Gold in women’s doubles in 2014, and silver in women’s doubles and mixed doubles in 2018 — these were the performances at the Commonwealth Games that the Indian squash contingent was trying to take inspiration from and build on in Birmingham.
The campaign started on a high for the Indian team with its youngest member — 14-year-old Anahat Singh — winning her first match on Commonwealth Games debut. For the next few days, the contingent’s hopes were pinned on veteran Saurav Ghosal who was the only Indian player in the singles semifinals to assure India of a first Commonwealth Games singles medal in squash.
Saurav was pitted against 2018 Commonwealth Games gold medallist and former training partner James Wilstrop in the bronze medal match. He outclassed the former World No. 1 3-0 for the first time, conceding only a single point in the second game.

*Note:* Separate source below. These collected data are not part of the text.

(** [for (i = depth - 1; i > 0; i--)]: end of the closest non-empty group of
    smaller depth, 0 when there is none. *)
Fixpoint prev_group_end (l : rte_lpm) (i : nat) : Z :=
  match i with
  | O => 0
  | S i' =>
      let info := rule_info l !!! Z.of_nat i' in
      if 0 <? used_rules info then u32 (first_rule info + used_rules info)
      else prev_group_end l i'
  end.

(** [for (i = RTE_LPM_MAX_DEPTH; i > depth; i--)]: shift the groups of larger
    depth by one slot; [false] is the early [return -ENOSPC]. *)
Fixpoint make_room (l : rte_lpm) (n : nat) (i : Z) : rte_lpm * bool :=
  match n with
  | O => (l, true)
  | S n' =>
      let info := rule_info l !!! (i - 1) in
      let group_end := u32 (first_rule info + used_rules info) in
      if group_end =? max_rules l then (l, false)
      else
        let l' :=
          if 0 <? used_rules info then
            let l1 := set_rules_tbl l
              (<[group_end := rules_tbl l !!! first_rule info]> (rules_tbl l)) in
            set_rule_info l1
              (<[i - 1 := RuleInfo (used_rules info) (u32 (first_rule info + 1))]>
                 (rule_info l1))
          else l in
        make_room l' n' (i - 1)
  end.

(** Lines "Make room ..." to the end of [rule_add]. *)
Definition store_rule (v : lpm_version) (l : rte_lpm)
    (ip_masked depth next_hop rule_index : Z) : rte_lpm * Z :=
  match make_room l (Z.to_nat (RTE_LPM_MAX_DEPTH - depth)) RTE_LPM_MAX_DEPTH with
  | (l1, false) => (l1, - ENOSPC)
  | (l1, true) =>
      let l2 := set_rules_tbl l1
        (<[rule_index := Rule ip_masked (wrap (rule_hop_bits v) next_hop)]>
           (rules_tbl l1)) in
      let info := rule_info l2 !!! (depth - 1) in
      (set_rule_info l2
         (<[depth - 1 := RuleInfo (u32 (used_rules info + 1)) (first_rule info)]>
            (rule_info l2)),
       i32 rule_index)
  end.

Definition rule_add (v : lpm_version) (l : rte_lpm)
    (ip_masked depth next_hop : Z) : rte_lpm * Z :=
  let info := rule_info l !!! (depth - 1) in
  if 0 <? used_rules info then
    let rule_gindex := first_rule info in
    let last_rule := u32 (rule_gindex + used_rules info) in
    match scan_group l rule_gindex last_rule ip_masked with
    | Some rule_index =>
        let r := rules_tbl l !!! rule_index in
        (set_rules_tbl l
           (<[rule_index := Rule (r_ip r) (wrap (rule_hop_bits v) next_hop)]>
              (rules_tbl l)),
         i32 rule_index)
    | None =>
        let rule_index := Z.max rule_gindex last_rule in
        if rule_index =? max_rules l then (l, - ENOSPC)
        else store_rule v l ip_masked depth next_hop rule_index
    end
  else
    let rule_index := prev_group_end l (Z.to_nat (depth - 1)) in
    if rule_index =? max_rules l then (l, - ENOSPC)
    else
      let l1 := set_rule_info l
        (<[depth - 1 := RuleInfo (used_rules info) rule_index]> (rule_info l)) in
      store_rule v l1 ip_masked depth next_hop rule_index.

Definition rule_add_v20 := rule_add V20.
Definition rule_add_v1604 := rule_add V1604.

(** Body of the loop of [rule_delete] over the groups of larger depth. *)
Definition close_gap (i : Z) (l : rte_lpm) : rte_lpm :=
  let info := rule_info l !!! i in
  if 0 <? used_rules info then
    let l1 := set_rules_tbl l
      (<[u32 (first_rule info - 1) :=
           rules_tbl l !!! u32 (first_rule info + used_rules info - 1)]>
         (rules_tbl l)) in
    set_rule_info l1
      (<[i := RuleInfo (used_rules info) (u32 (first_rule info - 1))]> (rule_info l1))
  else l.

Definition rule_delete (l : rte_lpm) (rule_index depth : Z) : rte_lpm :=
  let info := rule_info l !!! (depth - 1) in
  let l1 := set_rules_tbl l
    (<[rule_index :=
         rules_tbl l !!! u32 (first_rule info + used_rules info - 1)]>
       (rules_tbl l)) in
  let l2 := for_range depth RTE_LPM_MAX_DEPTH close_gap l1 in
  let info2 := rule_info l2 !!! (depth - 1) in
  set_rule_info l2
    (<[depth - 1 := RuleInfo (u32 (used_rules info2 - 1)) (first_rule info2)]>
       (rule_info l2)).

Definition rule_delete_v20 := rule_delete.
Definition rule_delete_v1604 := rule_delete.

Definition rule_find (l : rte_lpm) (ip_masked depth : Z) : Z :=
  let info := rule_info l !!! (depth - 1) in
  let rule_gindex := first_rule info in
  let last_rule := u32 (rule_gindex + used_rules info) in
  match scan_group l rule_gindex last_rule ip_masked with
  | Some rule_index => i32 rule_index
  | None => - EINVAL
  end.

Definition rule_find_v20 := rule_find.
Definition rule_find_v1604 := rule_find.

(** ** tbl8 groups *)

(** [memset] of one group followed by [tbl8_entry->valid_group = VALID]. *)
Definition tbl8_clean_group (t : gmap Z rte_lpm_tbl_entry) (group_idx : Z) :
    gmap Z rte_lpm_tbl_entry :=
  let start := group_idx * RTE_LPM_TBL8_GROUP_NUM_ENTRIES in
  let t1 := for_range start (start + RTE_LPM_TBL8_GROUP_NUM_ENTRIES)
              (fun i t => <[i := TblEntry 0 false false 0]> t) t in
  <[start := set_valid_group (t1 !!! start) true]> t1.

Definition tbl8_alloc (t : gmap Z rte_lpm_tbl_entry) (number_tbl8s : Z) :
    gmap Z rte_lpm_tbl_entry * Z :=
  match find_up (Z.to_nat number_tbl8s) 0
          (fun group_idx =>
             negb (e_valid_group (t !!! (group_idx * RTE_LPM_TBL8_GROUP_NUM_ENTRIES)))) with
  | Some group_idx => (tbl8_clean_group t group_idx, group_idx)
  | None => (t, - ENOSPC)
  end.

Definition tbl8_alloc_v20 (t : gmap Z rte_lpm_tbl_entry) :=
  tbl8_alloc t RTE_LPM_TBL8_NUM_GROUPS.
Definition tbl8_alloc_v1604 := tbl8_alloc.

Definition tbl8_free (t : gmap Z rte_lpm_tbl_entry) (tbl8_group_start : Z) :
    gmap Z rte_lpm_tbl_entry :=
  <[tbl8_group_start := set_valid_group (t !!! tbl8_group_start) false]> t.

Definition tbl8_free_v20 := tbl8_free.
Definition tbl8_free_v1604 := tbl8_free.

(** ** Adding a route to the tables *)

(** [if (!tbl8[j].valid || tbl8[j].depth <= depth) tbl8[j] = e]. *)
Definition tbl8_put (depth : Z) (e : rte_lpm_tbl_entry -> rte_lpm_tbl_entry)
    (j : Z) (t : gmap Z rte_lpm_tbl_entry) : gmap Z rte_lpm_tbl_entry :=
  if negb (e_valid (t !!! j)) || (e_depth (t !!! j) <=? depth)
  then <[j := e (t !!! j)]> t else t.

(** Loop body of [add_depth_small] for the tbl24 entry [i]. *)
Definition add_small_step (v : lpm_version) (depth next_hop : Z) (i : Z) (l : rte_lpm) :
    rte_lpm :=
  let e := tbl24 l !!! i in
  if negb (e_valid e) || (negb (e_valid_group e) && (e_depth e <=? depth)) then
    set_tbl24 l (<[i := mk_entry v next_hop true false depth]> (tbl24 l))
  else if e_valid_group e then
    let tbl8_index := e_next_hop e * RTE_LPM_TBL8_GROUP_NUM_ENTRIES in
    let tbl8_group_end := tbl8_index + RTE_LPM_TBL8_GROUP_NUM_ENTRIES in
    set_tbl8 l (for_range tbl8_index tbl8_group_end
      (tbl8_put depth (fun _ => mk_entry v next_hop true true depth)) (tbl8 l))
  else l.

Definition add_depth_small (v : lpm_version) (l : rte_lpm) (ip depth next_hop : Z) :
    rte_lpm * Z :=
  let tbl24_index := Z.shiftr ip 8 in
  let tbl24_range := depth_to_range depth in
  (for_range tbl24_index (u32 (tbl24_index + tbl24_range))
     (add_small_step v depth next_hop) l, 0).

Definition add_depth_small_v20 := add_depth_small V20.
Definition add_depth_small_v1604 := add_depth_small V1604.

(** Writing depth, next hop and [VALID] into an entry, its group flag kept. *)
Definition rule_into (v : lpm_version) (depth next_hop : Z) (e : rte_lpm_tbl_entry) :
    rte_lpm_tbl_entry :=
  mk_entry v next_hop true (e_valid_group e) depth.

Definition add_depth_big (v : lpm_version) (l : rte_lpm) (ip_masked depth next_hop : Z) :
    rte_lpm * Z :=
  let tbl24_index := Z.shiftr ip_masked 8 in
  let tbl8_range := depth_to_range depth in
  let e := tbl24 l !!! tbl24_index in
  if negb (e_valid e) then
    let '(t, tbl8_group_index) := tbl8_alloc (tbl8 l) (num_tbl8s v l) in
    if tbl8_group_index <? 0 then (set_tbl8 l t, tbl8_group_index)
    else
      let tbl8_index :=
        tbl8_group_index * RTE_LPM_TBL8_GROUP_NUM_ENTRIES + Z.land ip_masked 0xFF in
      let t1 := for_range tbl8_index (tbl8_index + tbl8_range)
        (fun i t => <[i := rule_into v depth next_hop (t !!! i)]> t) t in
      let l1 := set_tbl8 l t1 in
      (set_tbl24 l1
         (<[tbl24_index := mk_entry v (u8 tbl8_group_index) true true 0]> (tbl24 l1)), 0)
  else if negb (e_valid_group e) then
    let '(t, tbl8_group_index) := tbl8_alloc (tbl8 l) (num_tbl8s v l) in
    if tbl8_group_index <? 0 then (set_tbl8 l t, tbl8_group_index)
    else
      let tbl8_group_start := tbl8_group_index * RTE_LPM_TBL8_GROUP_NUM_ENTRIES in
      let tbl8_group_end := tbl8_group_start + RTE_LPM_TBL8_GROUP_NUM_ENTRIES in
      let t1 := for_range tbl8_group_start tbl8_group_end
        (fun i t => <[i := rule_into v (e_depth e) (e_next_hop e) (t !!! i)]> t) t in
      let tbl8_index := tbl8_group_start + Z.land ip_masked 0xFF in
      let t2 := for_range tbl8_index (tbl8_index + tbl8_range)
        (tbl8_put depth (rule_into v depth next_hop)) t1 in
      let l1 := set_tbl8 l t2 in
      (set_tbl24 l1
         (<[tbl24_index := mk_entry v (u8 tbl8_group_index) true true 0]> (tbl24 l1)), 0)
  else
    let tbl8_group_start := e_next_hop e * RTE_LPM_TBL8_GROUP_NUM_ENTRIES in
    let tbl8_index := tbl8_group_start + Z.land ip_masked 0xFF in
    (set_tbl8 l (for_range tbl8_index (tbl8_index + tbl8_range)
       (tbl8_put depth (rule_into v depth next_hop)) (tbl8 l)), 0).

Definition add_depth_big_v20 := add_depth_big V20.
Definition add_depth_big_v1604 := add_depth_big V1604.

(** ** The public operations

    A table handle is an [option rte_lpm]: [None] is the NULL pointer the
    functions test for. *)

Definition bad_depth (depth : Z) : bool :=
  (depth <? 1) || (RTE_LPM_MAX_DEPTH <? depth).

India went into the doubles matches — the events with the best chance of procuring a medal — on the back of this victory and on the back of its medal-winning performance at the World Doubles Championships just a few months earlier. However, India’s golden girls from 2014 — Dipika Pallikal Karthik and Joshna Chinnapa — crashed out before the medal rounds in the women’s doubles.
A medal was won in mixed doubles, Saurav and Dipika winning bronze, but it was a worse result than at Gold Coast four years ago, when they won silver.
In the end, it is perhaps safe to say that Saurav, with his two medals, saved India the blushes.